# Installer Linux sur un 6100/66 sans CD ...



## PipoCanaja (22 Janvier 2002)

Bonjour,


Je souhaiterais installer Linux sur mon 6100/66 qui ne possede donc pas de lecteur de CD. J'ai par contre un 7300 en reseau Ethernet avec ce 6100, et le 7300 possede un lecteur de CD, si ca eput aider. J'ai aussi un vieux Graveur SCSI , mais le mac ne sait pas le monter tout seul, donc je ne pourrais pas booter dessus

Je cherche des infos ...

Merci


----------



## Chrislm (24 Janvier 2002)

Après mes déboires d'installations de Linux sur des Mac 68040, voici mon maigre conseil :

Tu peux installer la distribution Debian. (www.debian.com).

Il faut dans l'ordre :
- formater le disque de la manière suivante : une partition de 100 Mo pour le systeme, une partition de swap de taille RAMx2 et le reste en usr.
- convertir les 2 dernières partitions au format UNIX
- installer un système (sur disquette, je ne sais pas si la version 8 existe...)
- récupérer sur le site Debian la copie des fichiers nécessaires à l'installation (15 Mo)
- installer un modem RTC
- démarrer l'installation de Linux
- installer les packages par connection modem


Bon courrage....
Chrislm


----------



## PipoCanaja (24 Janvier 2002)

Bonjour,

Je pense que je vais pouvoir m'en sortir car j'ai une connection reseau T1 dispo. 

Je vous tient au courant dans la semaine prochaine.
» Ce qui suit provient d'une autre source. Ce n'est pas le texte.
Definition dispatchWorkspaceTool (w : jstr) (tenant : option jstr) (requireTenantBinding : bool) (q : record)
    (deadlineAtMs : Z) (executionTimeoutMs : option Z) : act record :=
  storeErrorIf (negb (isWorkspaceToolRequest (JObj q))) ASSIGNMENT_INVALID;;
  dispatch cfg (DispatchArgs w tenant requireTenantBinding (JObj []) (JObj []) (Some q) None None deadlineAtMs
    executionTimeoutMs (Some (checkResult q))).

(** ** Durable requests *)

(** The fields of [StoredWorkspaceRequest] (workspace-tools/requests.ts) the bridge
    reads. *)
Record StoredWorkspaceRequest := WorkspaceRequest {
  r_id : jstr;
  r_key : jstr;
  r_workerId : jstr;
  r_tenantId : jstr;
  r_requireTenantBinding : bool;
  r_request : record;
  r_registration : record;
  r_queueDeadlineAtMs : Z;
  r_executionTimeoutMs : Z;
  r_queued : bool;
  r_cancelRequested : bool;
  r_assignment : option StoredAssignment;
  r_settlement : option record;
}.

Inductive durableState := Completed | Failed | Cancelled.

Record DurableWorkspaceOutcome := Outcome {
  o_state : durableState;
  o_result : option json;
  o_error : option jstr;          (* the error's code *)
  o_settlement : option record;
}.

Definition failedWith (code : string) : DurableWorkspaceOutcome := Outcome Failed None (Some (js code)) None.

Definition prepareDurableWorkspaceTool (w tenant : jstr) (requireTenantBinding : bool) (q : record)
    (executionTimeoutMs queueWaitMs : Z) : act record :=
  storeErrorIf (negb (isWorkspaceToolRequest (JObj q))
                || negb (isSafeInteger (Some (JInt executionTimeoutMs)))
                || (executionTimeoutMs <? 1)%Z || (305000 <? executionTimeoutMs)%Z
                || negb (isSafeInteger (Some (JInt queueWaitMs)))
                || (queueWaitMs <? 1)%Z || (300000 <? queueWaitMs)%Z) ASSIGNMENT_INVALID;;
  current ← dispatchableRegistration w;
  match current with
  | None => storeError WORKER_OFFLINE
  | Some (registration, _) =>
      let bound := negb (isNullish (field registration (js "binding"))) in
      storeErrorIf ((requireTenantBinding && negb bound)
                    || (bound && negb (bool_decide (bindingTenant registration = Some tenant)))) WORKER_UNAUTHORIZED;;
      storeErrorIf ((maxWorkspaceLeaseSlots cfg <? leaseSlots registration)%Z
                    || negb (supportsWorkspaceTool registration q)) WORKER_MISMATCH;;
      Done registration
  end.

Definition sameRegistration (r r' : record) : bool :=
  bool_decide (strField r "incarnationId" = strField r' "incarnationId")
  && bool_decide (strField r "identityId" = strField r' "identityId")
  && bool_decide (bindingTenant r = bindingTenant r').

Definition durableAssignment (record_ : StoredWorkspaceRequest) (registration : record) (workspace token : jstr)
    (slot : option Z) (gen expires : Z) : StoredAssignment :=
  Stored
    (Ownership (r_id record_) (r_workerId record_) (default [] (strField registration "incarnationId"))
       (Some (NATIVE_WORKSPACE_FENCE_PREFIX ++ workspace)) slot gen (tokenHash token)
       (strField registration "identityId") (toISOString expires) None (Some (r_key record_)))
    token (Some (js "workspace_tool")) None (JObj (r_request record_)).

(** The slot or the lock of a queued request: [None] when it must wait. *)
Definition takeDurable (record_ : StoredWorkspaceRequest) (guard : DurableWorkspaceGuard) (registration : record)
    (workspace : jstr) : act (option (option Z)) :=
  let w := r_workerId record_ in
  let inc := default [] (strField registration "incarnationId") in
  let capacity := leaseSlots registration in
  head ← (if (capacity =? 1)%Z then clock ← now_; await (isHead w (r_id record_) clock) else Done true);
  if negb head then Done None else
  clock ← now_;
  let expiresAtMs := (clock + r_executionTimeoutMs record_)%Z in
  clock ← now_;
  let ttlSeconds := assignmentTtlSeconds expiresAtMs clock in
  if (1 <? capacity)%Z then
    clock ← now_;
    slot ← reserveSlot w inc (r_id record_) workspace capacity (clock + ttlSeconds * 1000) clock true (Some guard);
    Done (option_map Some (slot : option Z))
  else
    locked ← acquireLock w (r_id record_) inc ttlSeconds true (Some guard);
    Done (if (locked : bool) then Some None else None).

Definition advanceQueued (record_ : StoredWorkspaceRequest) (guard : DurableWorkspaceGuard)
    : act (option DurableWorkspaceOutcome) :=
  if r_cancelRequested record_ then Done (Some (Outcome Cancelled None None None)) else
  clock ← now_;
  if (r_queueDeadlineAtMs record_ <=? clock)%Z then Done (Some (failedWith "WORKSPACE_QUEUE_TIMEOUT")) else
  clock ← now_;
  let w := r_workerId record_ in
  let q := r_request record_ in
  registration ← prepareDurableWorkspaceTool w (r_tenantId record_) (r_requireTenantBinding record_) q
    (r_executionTimeoutMs record_) (Z.max 1 (r_queueDeadlineAtMs record_ - clock));
  storeErrorIf (negb (sameRegistration registration (r_registration record_))) WORKER_FENCED;;
  let workspace := workspaceAdmissionId (default [] (strField q "workspaceId")) (strField q "workspaceInstanceId")
    (strField q "worktree") in
  taken ← takeDurable record_ guard registration workspace;
  match taken with
  | None => Done None
  | Some slot =>
      clock ← now_;
      if (r_queueDeadlineAtMs record_ <=? clock)%Z then Done (Some (failedWith "WORKSPACE_QUEUE_TIMEOUT")) else
      token ← randomBytes 32;
      gen ← await (rd (INCR (generationKey w)));
      clock ← now_;
      let a := durableAssignment record_ registration workspace token slot gen
        (clock + r_executionTimeoutMs record_) in
      ready_ ← dispatchableRegistration w;
      match ready_ with
      | None => storeError WORKER_OFFLINE
      | Some (r, readyToken) =>
          storeErrorIf (negb (sameRegistration r registration) || negb (supportsWorkspaceTool r q)) WORKER_FENCED;;
          t ← expiryOf a; clock ← now_;
          enqueueForActiveIncarnation a (assignmentTtlSeconds t clock) readyToken (Some guard);;
          Done None
      end
  end.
J'essaierai de tout noter et de monter un didactitiel sur l'install d'un Linux sur 6100

J'ai penser installer la debian en effet.

Une question :; Est ce possible d'installer DARWIN ?

A+


----------



## Zitoune (25 Janvier 2002)

Non, je crois que l'on ne peut installer Darwin que sur les Mac supportant MacOS X !


----------



## PipoCanaja (25 Janvier 2002)

En effet, je viens de voir ca  
	

	
	
		
		

		
			




Apple supporte pas des masses les anciennes machines  
	

	
	
		
		

		
		
	


	




J'ai trouve pas mal d'infos sur l'install de Linux,

Je vous transmettrais l'avancement au fur et a mesure sur ce forum...


----------